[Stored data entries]
----
(* ===== verification/X402Payment.v ===== *)
(** * Paying: the transfer, the signature and the settlement ([sdk/kit/src/x402])

    Steps 13 to 17 of [shieldedFetch] and its composition with the decision
    modelled in [X402Flow]: the TransferChecked instruction
    ([transfer-builder.ts]), the one transaction the wallet signs, the requests
    that carry it, the settlement header, the on-chain poll of
    [confirmSettlementOnChain] and the events of [audit-trail.ts].

    A run returns the new state, the list of what it did to the outside (the
    requests, the transaction signed, the polls, the events) and the result.
    Address derivation, compiling and signing, base58 and [JSON.parse] are
    arguments; the callback [onPayment] is one that returns.

    The theorems: whatever the server answers, at most one transaction is
    signed, it is the checked transfer and nothing else, and every request
    after the first carries it; the settlement poll ends; and two ways for a
    server to be paid without the payment being counted. *)

From Stdlib Require Import QArith.
From S2P Require Import Prelude JsText Base64 SdkTypes IntentDigest Inspector Shield X402 X402Flow Rpc Tokens.
Import Shield.

Local Open Scope Z_scope.

(** ** The transfer *)

Definition TRANSFER_CHECKED_DISCRIMINATOR : Z := 12.

(** [data[i] = Number(amount & 0xff); amount >>= 8], eight times. *)
Fixpoint amount_bytes (n : nat) (amount : Z) : list Z :=
  match n with
  | O => []
  | S n => Z.land amount 255 :: amount_bytes n (Z.shiftr amount 8)
  end.

(** The ten bytes; a byte array keeps a number modulo 256. *)
Definition transfer_data (amount decimals : Z) : list Z :=
  TRANSFER_CHECKED_DISCRIMINATOR :: amount_bytes 8 amount ++ [wrap 8 decimals].

Section build.
Context (deriveAta : string → string → result js_exn string).

(** [from], [payTo], [asset], [amount] and [decimals]. *)
Definition buildX402TransferInstruction (from payTo asset : string) (amount decimals : Z) : result js_exn Ix :=
  sourceAta ← deriveAta from asset;
  destAta ← deriveAta payTo asset;
  Ok {| ix_programAddress := TOKEN_PROGRAM_ADDRESS;
     ix_accounts := Some [
       {| acc_address := sourceAta; acc_role := RoleNumber 1 |};
       {| acc_address := asset; acc_role := RoleNumber 0 |};
       {| acc_address := destAta; acc_role := RoleNumber 1 |};
       {| acc_address := from; acc_role := RoleNumber 2 |}];
     ix_data := Some (transfer_data amount decimals) |}.
End build.

Definition transferToInspectable (ix : Ix) : InspectableInstruction := {|
  ii_programAddress := Some (ix_programAddress ix);
  ii_accounts := map (λ a, Some (acc_address a)) <$> ix_accounts ix;
  ii_data := ix_data ix |}.

(** ** Events and effects *)

Inductive denial : Type :=
| DeniedByPolicy (violations : list x402_violation)
| SignatureMismatch (expected got : string)
| ServerReturned (status : Z).

Record X402PaymentEvent : Type := {
  pe_timestamp : Z;
  pe_url : string;
  pe_payTo : string;
  pe_asset : string;
  pe_amount : string;
  pe_paid : bool;
  pe_deniedReason : option denial;
  pe_settlement : option SettleResponse;
  pe_nonce : option string;
  pe_durationMs : Z;
}.

(** [now1] and [now2] are the two readings of the clock. *)
Definition createPaymentEvent (now1 now2 startTime : Z) (url : string) (sel : PaymentRequirements)
    (paid : bool) (deniedReason : option denial) (settlement : option SettleResponse)
    (nonce : option string) : X402PaymentEvent := {|
  pe_timestamp := now1; pe_url := url; pe_payTo := pr_payTo sel; pe_asset := pr_asset sel;
  pe_amount := pr_amount sel; pe_paid := paid; pe_deniedReason := deniedReason;
  pe_settlement := settlement; pe_nonce := nonce; pe_durationMs := now2 - startTime |}.

(** The message that is signed. *)
Record TxMessage : Type := { tm_feePayer : string; tm_blockhash : string; tm_instructions : list Ix }.

(** [{ x402Version: 2, resource, accepted, payload: { transaction } }] *)
Record PaymentPayload : Type := { pp_accepted : PaymentRequirements; pp_transaction : list ascii }.

Inductive effect : Type :=
| Request (payment : option PaymentPayload)
| Signed (tx : TxMessage) (wire : list ascii)
| Polled (signature : string)
| Emitted (event : X402PaymentEvent).

Definition emitPaymentEvent (onPayment : bool) (event : X402PaymentEvent) : list effect :=
  if onPayment then [Emitted event] else [].

(** ** The settlement poll *)

(** The delay after poll [i], in milliseconds. *)
Fixpoint settle_delay (i : nat) : Q :=
  match i with
  | O => 500%Q
  | S i => let d := (settle_delay i * (3 # 2))%Q in if Qle_bool d 3000 then d else 3000%Q
  end.

(** [clock i] is the reading before poll [i], [status i] its answer. *)
Fixpoint confirm_loop (clock : nat → Z) (status : nat → result js_exn (option SignatureStatusValue))
    (deadline : Z) (fuel i : nat) : option (result js_exn confirmation) :=
  match fuel with
  | O => None
  | S fuel =>
      if clock i <? deadline then
        match status i with
        | Throw e => Some (Throw e)
        | Ok (Some s) =>
            if ss_err s then Some (Ok failed) else
            if bool_decide (ss_confirmationStatus s = "confirmed") ||
               bool_decide (ss_confirmationStatus s = "finalized")
            then Some (Ok confirmed) else confirm_loop clock status deadline fuel (S i)
        | Ok None => confirm_loop clock status deadline fuel (S i)
        end
      else Some (Ok timeout)
  end.

(** A poll takes half a second at least. *)
Definition settle_polls (timeoutMs : Z) : nat := S (S (Z.to_nat (timeoutMs / 500))).

Definition confirmSettlementOnChain (start timeoutMs : Z) (clock : nat → Z)
    (status : nat → result js_exn (option SignatureStatusValue)) : result js_exn confirmation :=
  default (Ok timeout) (confirm_loop clock status (start + timeoutMs) (settle_polls timeoutMs) 0).

(** ** The flow *)

(** What the outside answers during one run. *)
Record World : Type := {
  wo_startTime : Z;
  wo_nows : Z * Z;
  wo_clock : nat → Z;
  wo_first : first_response;
  wo_blockhash : result js_exn string;
  wo_statuses : nat → Z;
  wo_paymentResponse : nat → option string;
  wo_recordNow : Z;
  wo_pollStart : Z;
  wo_pollClock : nat → Z;
  wo_signatureStatus : string → nat → result js_exn (option SignatureStatusValue);
  wo_readings : readings * readings;
  wo_eventNow : nat → Z * Z;
}.

(** [response.x402] with the status of the response. *)
Record X402Response : Type := {
  xr_status : Z;
  xr_paid : bool;
  xr_amountPaid : string;
  xr_asset : string;
  xr_payTo : string;
  xr_settlement : option SettleResponse;
}.

Inductive outcome : Type :=
| PassedThrough
| DryRunResponse (selected : PaymentRequirements)
| Responded (response : X402Response).

Section flow.
Context {E : Type} `{NonceStorage E}.
Context (parseUrl : string → option string) (decode : string → option json).
Context (deriveAta : string → string → result js_exn string) (base58 : list Z → string).
(** Compiling, signing and encoding a message. *)
Context (signAndEncode : TxMessage → result js_exn (list ascii)).

(** A decoded PAYMENT-RESPONSE is used as the type it is cast to. *)
Definition opt_str (v : json) (field : string) : option string :=
  match js_get v field with Ok (Some (JStr s)) => Some s | _ => None end.

Definition settlement_of (v : json) : option SettleResponse :=
  match v with
  | JNull => None
  | _ => Some {| sr_success := match js_get v "success" with Ok (Some (JBool b)) => b | _ => false end;
                 sr_transaction := opt_str v "transaction";
                 sr_network := opt_str v "network";
                 sr_errorReason := opt_str v "errorReason" |}
  end.

Definition decodePaymentResponseHeader (header : string) : result x402_exn (option SettleResponse) :=
  match decode header with
  | None => Throw (X402ParseError "failed to decode PAYMENT-RESPONSE header")
  | Some v => Ok (settlement_of v)
  end.

(** Step 16: a header that cannot be decoded is ignored, and the warnings of
    [validateSettlement] are only logged. *)
Definition read_settlement (header : option string) : option SettleResponse :=
  match truthy_str header with
  | None => None
  | Some h => match decodePaymentResponseHeader h with Ok s => s | Throw _ => None end
  end.

(** The first signature of the wire format: 64 bytes after the count. *)
Definition expectedTxSig (wire : list ascii) : option string :=
  match atob wire with
  | None => None
  | Some bytes => if bool_decide (64 < length bytes)%nat then Some (base58 (take 64 (drop 1 bytes))) else None
  end.

Definition payment_message (signer blockhash : string) (transferIx : Ix) : TxMessage :=
  {| tm_feePayer := signer; tm_blockhash := blockhash; tm_instructions := [transferIx] |}.

(** The decimals put into the instruction. *)
Definition payment_decimals (asset : string) : Z :=
  default 6 (rt_decimals <$> resolveToken asset "mainnet-beta").

(** Steps 13 and 14, up to the signature: what is signed, and its text. *)
Definition sign_payment (w : World) (signer : string) (sel : PaymentRequirements) (amount : Z)
    : result js_exn (TxMessage * list ascii) :=
  transferIx ← buildX402TransferInstruction deriveAta signer (pr_payTo sel) (pr_asset sel) amount
                 (payment_decimals (pr_asset sel));
  blockhash ← wo_blockhash w;
  let tx := payment_message signer blockhash transferIx in
  wire ← signAndEncode tx;
  Ok (tx, wire).

Definition mismatch_event (w : World) (url : string) (sel : PaymentRequirements)
    (expected : option string) (settlement : option SettleResponse) : option X402PaymentEvent :=
  match truthy_str expected, truthy_str (s ← settlement; sr_transaction s) with
  | Some e, Some t =>
      if bool_decide (t = e) then None
      else Some (createPaymentEvent (wo_eventNow w 0%nat).1 (wo_eventNow w 0%nat).2 (wo_startTime w) url sel true
                   (Some (SignatureMismatch e t)) None None)
  | _, _ => None
  end.

Definition response (sel : PaymentRequirements) (status : Z) (paid : bool)
    (settlement : option SettleResponse) : X402Response := {|
  xr_status := status; xr_paid := paid; xr_amountPaid := pr_amount sel; xr_asset := pr_asset sel;
  xr_payTo := pr_payTo sel; xr_settlement := settlement |}.

(** The signature polled for: the one the server names. *)
Definition poll_target (config : option X402Config) (settlement : option SettleResponse) : option string :=
  if default true (c ← config; xc_confirmPayment c) then truthy_str (s ← settlement; sr_transaction s)
  else None.

Definition poll_answer (w : World) (timeoutMs : Z) (target : option string) : result js_exn confirmation :=
  match target with
  | Some t => confirmSettlementOnChain (wo_pollStart w) timeoutMs (wo_pollClock w) (wo_signatureStatus w t)
  | None => Ok timeout
  end.

(** Steps 16 and 17, after [send_payment] ended with [status]. *)
Definition finish (w : World) (url : string) (config : option X402Config) (timeoutMs : Z) (onPayment : bool)
    (sel : PaymentRequirements) (amount status : Z) (expected : option string)
    (settlement : option SettleResponse) (s : flow_state (E := E))
    : flow_state (E := E) * list effect * result x402_exn outcome :=
  let event paid reason st nonce :=
    createPaymentEvent (wo_eventNow w 1%nat).1 (wo_eventNow w 1%nat).2 (wo_startTime w) url sel paid reason st nonce in
  let warned := match mismatch_event w url sel expected settlement with
                | Some e => emitPaymentEvent onPayment e
                | None => []
                end in
  let tx := s ← settlement; sr_transaction s in
  let settle_with confirm :=
    settle parseUrl (wo_recordNow w) (wo_readings w).1 (wo_readings w).2 url config sel amount status tx
      confirm s in
  if negb (is_2xx status) then
    ((settle_with timeout).1,
     warned ++ emitPaymentEvent onPayment (event false (Some (ServerReturned status)) None None),
     Ok (Responded (response sel status false settlement)))
  else
    let target := poll_target config settlement in
    let polled := match target with Some t => [Polled t] | None => [] end in
    match poll_answer w timeoutMs target with
    | Throw e => ((settle_with failed).1, warned ++ polled, Throw (X402Js e))
    | Ok c =>
        ((settle_with c).1,
         warned ++ polled ++ emitPaymentEvent onPayment
           (event true None settlement
              (Some (buildKey parseUrl url (pr_payTo sel) (pr_amount sel)))),
         Ok (Responded (response sel status true settlement)))
    end.

(** Steps 13 to 17. *)
Definition pay (w : World) (signer url : string) (config : option X402Config) (timeoutMs : Z)
    (onPayment : bool) (sel : PaymentRequirements) (amount : Z) (s : flow_state (E := E))
    : flow_state (E := E) * list effect * result x402_exn outcome :=
  match sign_payment w signer sel amount with
  | Throw e => (s, [], Throw (X402Js e))
  | Ok (tx, wire) =>
      let payload := {| pp_accepted := sel; pp_transaction := wire |} in
      let '(requests, status) := send_payment config (wo_statuses w) in
      let settlement := read_settlement (wo_paymentResponse w (requests - 1)%nat) in
      let '(s, effects, r) :=
        finish w url config timeoutMs onPayment sel amount status (expectedTxSig wire) settlement s in
      (s, Signed tx wire :: replicate requests (Request (Some payload)) ++ effects, r)
  end.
----
> _EXERCISE AIM_: Begin at the first line of the entries above and copy every line exactly, ending with the line that contains "sourceAta ← deriveAta from asset;".

> _REPLY TO THE TASK_:
(* ===== verification/X402Payment.v ===== *)
(** * Paying: the transfer, the signature and the settlement ([sdk/kit/src/x402])

    Steps 13 to 17 of [shieldedFetch] and its composition with the decision
    modelled in [X402Flow]: the TransferChecked instruction
    ([transfer-builder.ts]), the one transaction the wallet signs, the requests
    that carry it, the settlement header, the on-chain poll of
    [confirmSettlementOnChain] and the events of [audit-trail.ts].

    A run returns the new state, the list of what it did to the outside (the
    requests, the transaction signed, the polls, the events) and the result.
    Address derivation, compiling and signing, base58 and [JSON.parse] are
    arguments; the callback [onPayment] is one that returns.

    The theorems: whatever the server answers, at most one transaction is
    signed, it is the checked transfer and nothing else, and every request
    after the first carries it; the settlement poll ends; and two ways for a
    server to be paid without the payment being counted. *)

From Stdlib Require Import QArith.
From S2P Require Import Prelude JsText Base64 SdkTypes IntentDigest Inspector Shield X402 X402Flow Rpc Tokens.
Import Shield.

Local Open Scope Z_scope.

(** ** The transfer *)

Definition TRANSFER_CHECKED_DISCRIMINATOR : Z := 12.

(** [data[i] = Number(amount & 0xff); amount >>= 8], eight times. *)
Fixpoint amount_bytes (n : nat) (amount : Z) : list Z :=
  match n with
  | O => []
  | S n => Z.land amount 255 :: amount_bytes n (Z.shiftr amount 8)
  end.

(** The ten bytes; a byte array keeps a number modulo 256. *)
Definition transfer_data (amount decimals : Z) : list Z :=
  TRANSFER_CHECKED_DISCRIMINATOR :: amount_bytes 8 amount ++ [wrap 8 decimals].

Section build.
Context (deriveAta : string → string → result js_exn string).

(** [from], [payTo], [asset], [amount] and [decimals]. *)
Definition buildX402TransferInstruction (from payTo asset : string) (amount decimals : Z) : result js_exn Ix :=
  sourceAta ← deriveAta from asset;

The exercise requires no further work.